BUSINESS

Studi Ungkap 53% Perempuan Kesepian di Tempat Kerja, Apa Solusinya?

Sejumlah tantangan yang dihadapi perempuan tempat kerja.

Studi Ungkap 53% Perempuan Kesepian di Tempat Kerja, Apa Solusinya?Ilustrasi pemimpin perempuan di perusahaan. Shutterstock/SofikoS
20 April 2023
Follow Fortune Indonesia untuk mendapatkan informasi terkini. Klik untuk follow WhatsApp Channel & Google News

Jakarta, FORTUNE -  Berbagai tantangan dan pilihan membayangi perempuan di dunia kerja, mulai dari menjalani peran ganda dalam karier dan rumah tangga, hingga menapaki posisi tertinggi di perusahaan. 

Sebuah survei baru-baru ini terhadap lebih dari 600 pria dan perempuan di Amerika Serikat menemukan bahwa 53 persen perempuan di tempat kerja mengalami kesepian. Kondisi tersebut semakin memburuk ketika mereka menaiki tangga kepemimpinan. 

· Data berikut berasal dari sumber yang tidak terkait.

(** * Push/Fold trainer: the decision engine of [pushfold.py]

    A shallow embedding of the pure core of [pushfold.py] (range parser,
    chart lookup, hand-strength heuristic, EV formula and the blending rule
    of the advisor), with the properties that its specification states.

    Conventions of the embedding.
    - A Python [float] is a binary64 number: Rocq's primitive [float], whose
      operations round to nearest-even exactly as CPython's do.  Decimal
      literals denote the nearest binary64 value on both sides.
    - A Python [int] is a [Z]; a [str] is a [string] whose characters are
      [ascii]; a [dict] is a [gmap]; a [set] is a [gset].
    - A Python exception is a value [Raise e] of the [result] type. *)

From Stdlib Require Import ZArith String Ascii List Bool Lia.
From Stdlib Require Import Floats.
From stdpp Require Import gmap strings.

Set Warnings "-inexact-float".

Local Open Scope string_scope.
Local Open Scope Z_scope.

(** ** Exceptions *)

Inductive exn : Set :=
| ValueError
| IndexError
| OverflowError.

Inductive result (A : Type) : Type :=
| Ok (a : A)
| Raise (e : exn).

Arguments Ok {A} a.
Arguments Raise {A} e.

#[global] Instance result_ret : MRet result := fun A a => Ok a.

#[global] Instance result_bind : MBind result := fun A B k m =>
  match m with
  | Ok a => k a
  | Raise e => Raise e
  end.

(** ** Python built-ins used by the program *)

Module Py.

(** [s[i]] for a non-negative literal index. *)
Definition item (s : string) (i : nat) : result ascii :=
  match String.get i s with
  | Some c => Ok c
  | None => Raise IndexError
  end.

Fixpoint index_from (s : string) (c : ascii) (i : Z) : result Z :=
  match s with
  | EmptyString => Raise ValueError
  | String d s' => if Ascii.eqb d c then Ok i else index_from s' c (i + 1)
  end.

(** [s.index(c)] for a one-character needle. *)
Definition index (s : string) (c : ascii) : result Z := index_from s c 0.

(** [c in s] for a one-character needle. *)
Fixpoint contains (c : ascii) (s : string) : bool :=
  match s with
  | EmptyString => false
  | String d s' => Ascii.eqb d c || contains c s'
  end.

(** [s.endswith(c)] for a one-character suffix. *)
Fixpoint endswith (s : string) (c : ascii) : bool :=
  match s with
  | EmptyString => false
  | String d EmptyString => Ascii.eqb d c
  | String _ s' => endswith s' c
  end.

(** [s.replace(c, "")]. *)
Fixpoint remove (c : ascii) (s : string) : string :=
  match s with
  | EmptyString => EmptyString
  | String d s' => if Ascii.eqb d c then remove c s' else String d (remove c s')
  end.

(** [s.split(c)]: the pieces between the separators, [[""]] for [""]. *)
Fixpoint split_acc (c : ascii) (s : string) (cur : string) : list string :=
  match s with
  | EmptyString => [cur]
  | String d s' =>
      if Ascii.eqb d c then cur :: split_acc c s' EmptyString
      else split_acc c s' (cur ++ String d EmptyString)
  end.

Definition split (c : ascii) (s : string) : list string :=
  split_acc c s EmptyString.

(** [s[idx::-1]] for [0 <= idx < len(s)]: the characters at positions
    [idx], [idx-1], ..., [0]. *)
Definition slice_down (s : string) (idx : Z) : list ascii :=
  rev (take (Z.to_nat idx + 1) (list_ascii_of_string s)).

(** [min(x, y)] on floats: CPython keeps the first argument unless the
    second compares strictly below it. *)
Definition min (x y : float) : float :=
  if PrimFloat.ltb y x then y else x.

(** The binary64 nearest to the integer [n] (ties to even), an infinity
    when that is out of range. *)
Definition float_of_Z (n : Z) : float :=
  SF2Prim (binary_normalize prec emax n 0 false).

(** [float(n)], also the implicit conversion of an [int] operand in mixed
    arithmetic: the nearest binary64, or an [OverflowError] when the int
    is too large for one. *)
Definition to_float (n : Z) : result float :=
  match binary_normalize prec emax n 0 false with
  | S754_infinity _ => Raise OverflowError
  | _ => Ok (float_of_Z n)
  end.

(** [a / b] on ints whose magnitudes are below [2^53] with [b] not zero
    (the only use is [ranks.index(..) / 12]): both convert exactly, and
    the correctly rounded quotient is the binary64 division. *)
Definition truediv (a b : Z) : float :=
  (float_of_Z a / float_of_Z b)%float.

(** Rounding of the rational [m * 2^e] ([m >= 0]) to the nearest integer,
    ties to the even one. *)
Definition round_half_even (m e : Z) : Z :=
  if 0 <=? e then m * 2 ^ e
  else
    let d := 2 ^ (- e) in
    let q := m / d in
    match (2 * (m mod d) ?= d) with
    | Lt => q
    | Gt => q + 1
    | Eq => if Z.even q then q else q + 1
    end.

(** [round(x)] with one argument: an [int], [ValueError] on a NaN and
    [OverflowError] on an infinity. *)
Definition round (x : float) : result Z :=
  match Prim2SF x with
  | S754_nan => Raise ValueError
  | S754_infinity _ => Raise OverflowError
  | S754_zero _ => Ok 0
  | S754_finite s m e => Ok (cond_Zopp s (round_half_even (Z.pos m) e))
  end.

End Py.

(** ** Data model *)

Record Spot : Type := {
  stacks_bb : float;
  position : string;
  players_left : Z;
  action_before : string;
  sb : float;
  bb : float;
  ante : float;
  bb_ante : bool;
  pko : bool;
  bounty_self : float;
  bounty_op : float;
  coverage : string
}.

(** The values that [advisor_mode] computes and prints ([notes] is never
    filled by the program and is left out). *)
Record Advice : Type := {
  hand : string;
  decision_chart : string;
  ev_push : float;
  ev_fold : float;
  decision_ev : string;
  final : string
}.

(** A chart: [(stack bucket, position, action_before)] to [hand] to decision. *)
Abbreviation Chart := (gmap (Z * string * string) (gmap string string)).

(** The process-wide generator of the [random] module, as far as the core
    touches it: seeded by the system at start-up, or re-seeded by
    [random.seed(n)]. *)
Inductive rng : Set :=
| SystemSeeded
| Seeded (n : Z).

(** ** Range parser *)

(** One turn of the loop body of [parse_hand_range] on a non-empty token:
    [hands] is the accumulator list. *)
Definition parse_token (token : string) (hands : list string) : result (list string) :=
  let ranks := "AKQJT98765432" in
  if Py.contains "+" token && (String.length token =? 3)%nat then
    let base := substring 0 2 token in
    s ← Py.item token 2;
    b1 ← Py.item base 1;
    idx ← Py.index ranks b1;
    b0 ← Py.item base 0;
    Ok (hands ++ map (fun r => String b0 (String r (String s EmptyString)))
                     (Py.slice_down ranks idx))%list
  else if Py.contains "+" token && (String.length token =? 2)%nat then
    t0 ← Py.item token 0;
    idx ← Py.index ranks t0;
    Ok (hands ++ map (fun r => String r (String r EmptyString))
                     (Py.slice_down ranks idx))%list
  else Ok (hands ++ [token])%list.

Fixpoint parse_tokens (tokens : list string) (hands : list string) : result (list string) :=
  match tokens with
  | [] => Ok hands
  | token :: rest =>
      if (String.length token =? 0)%nat then parse_tokens rest hands
      else hands' ← parse_token token hands; parse_tokens rest hands'
  end.

(** The list [hands] built by the loop, before [list(set(hands))]. *)
Definition parse_hand_range_hands (range_str : string) : result (list string) :=
  parse_tokens (Py.split "," (Py.remove " " range_str)) [].

(** [set(hands)]. *)
Definition parse_hand_range_set (range_str : string) : result (gset string) :=
  hands ← parse_hand_range_hands range_str; Ok (list_to_set hands).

Penelitian yang dilakukan pada Februari 2023 oleh TheLi.st, Berlin Cameron & Benenson Strategy Group—komunitas swasta perempuan berdampak tinggi pada bidang media, teknologi, dan kewirausahaan—mengungkap keinginan perempuan untuk membuktikan diri dan melaju tidak semudah membalik telapak tangan.

“Penelitian ini menunjukkan adanya krisis di tempat kerja, krisis kesehatan mental, dan krisis penyaluran bagi perempuan,” kata CEO TheLi.st, Ann Shoket, dalam laporan Fortune.com, Senin (17/4).

Dia menambahkan, penelitian ini bukan untuk menunjukkan betapa kesepiannya itu, tetapi untuk menunjukkan dampak dari kesepian itu pada kehidupan dan kariernya. “Banyak perempuan merasa kesepian karena pekerjaannya,” katanya.

Berikut rangkuman penelitian TheLi.st, Berlin Cameron & Benenson Strategy Group dan berbagai pandangan untuk membantu para eksekutif memahami perempuan di dunia kerja.

Kurangnya teman bicara

Hampir 30 persen perempuan tingkat senior dalam survei tersebut menyatakan mereka seolah-olah tidak memiliki orang yang bisa diajak bicara tentang pekerjaan dan kurangnya dukungan hingga merasakan dampak buruk. Bagaimana itu bisa terjadi?

Dua per tiga perempuan tingkat senior mengatakan bahwa menjalani peran ganda—pekerjaan dan tanggung jawab di rumah—membuat mereka merasa lelah, stres, dan kewalahan. Hal ini juga dirasakan perempuan terkenal yang baru-baru ini melepas posisi kepemimpinan, seperti Jacinda Ardern, mantan perdana menteri Selandia Baru, dan CEO YouTube, Susan Wojcicki.

Sebuah lainnya oleh Challenger, Gray & Christmas, sebuah firma penempatan eksekutif yang berbasis di Chicago, menemukan bahwa 167 orang mengundurkan diri dari peran CEO pada Februari 2023, meningkat 11 persen dari jumlah pemimpin yang keluar pada Februari 2022. 

Pentingnya fleksibilitas dan dukungan

Bagi perempuan, alasannya cukup beragam hingga mengambil keputusan tersebut. Laporan dari McKinsey & Company dan Lean In yang melihat perempuan meninggalkan posisi kepemimpinan karena mereka cenderung mengalami hambatan yang lebih kuat daripada pria.

Salah satunya, perempuan terlalu banyak bekerja tetapi kurang diapresiasi. Selain itu, mereka menginginkan budaya tempat kerja yang lebih fleksibel dan beragam. 

Shoket tak menampik bahwa kesepian dan kesuksesan berjalan beriringan, sebab terkadang mereka menjadi pemimpin tunggal yang menanggung sendiri semua beban keputusan.

“Dan itu tidak kondusif untuk kesuksesan bagi perempuan. Wanita merasa tidak terlihat, tidak didukung, dan sepertinya mereka tidak bisa menjadi diri mereka yang sebenarnya di tempat kerja,” ujarnya.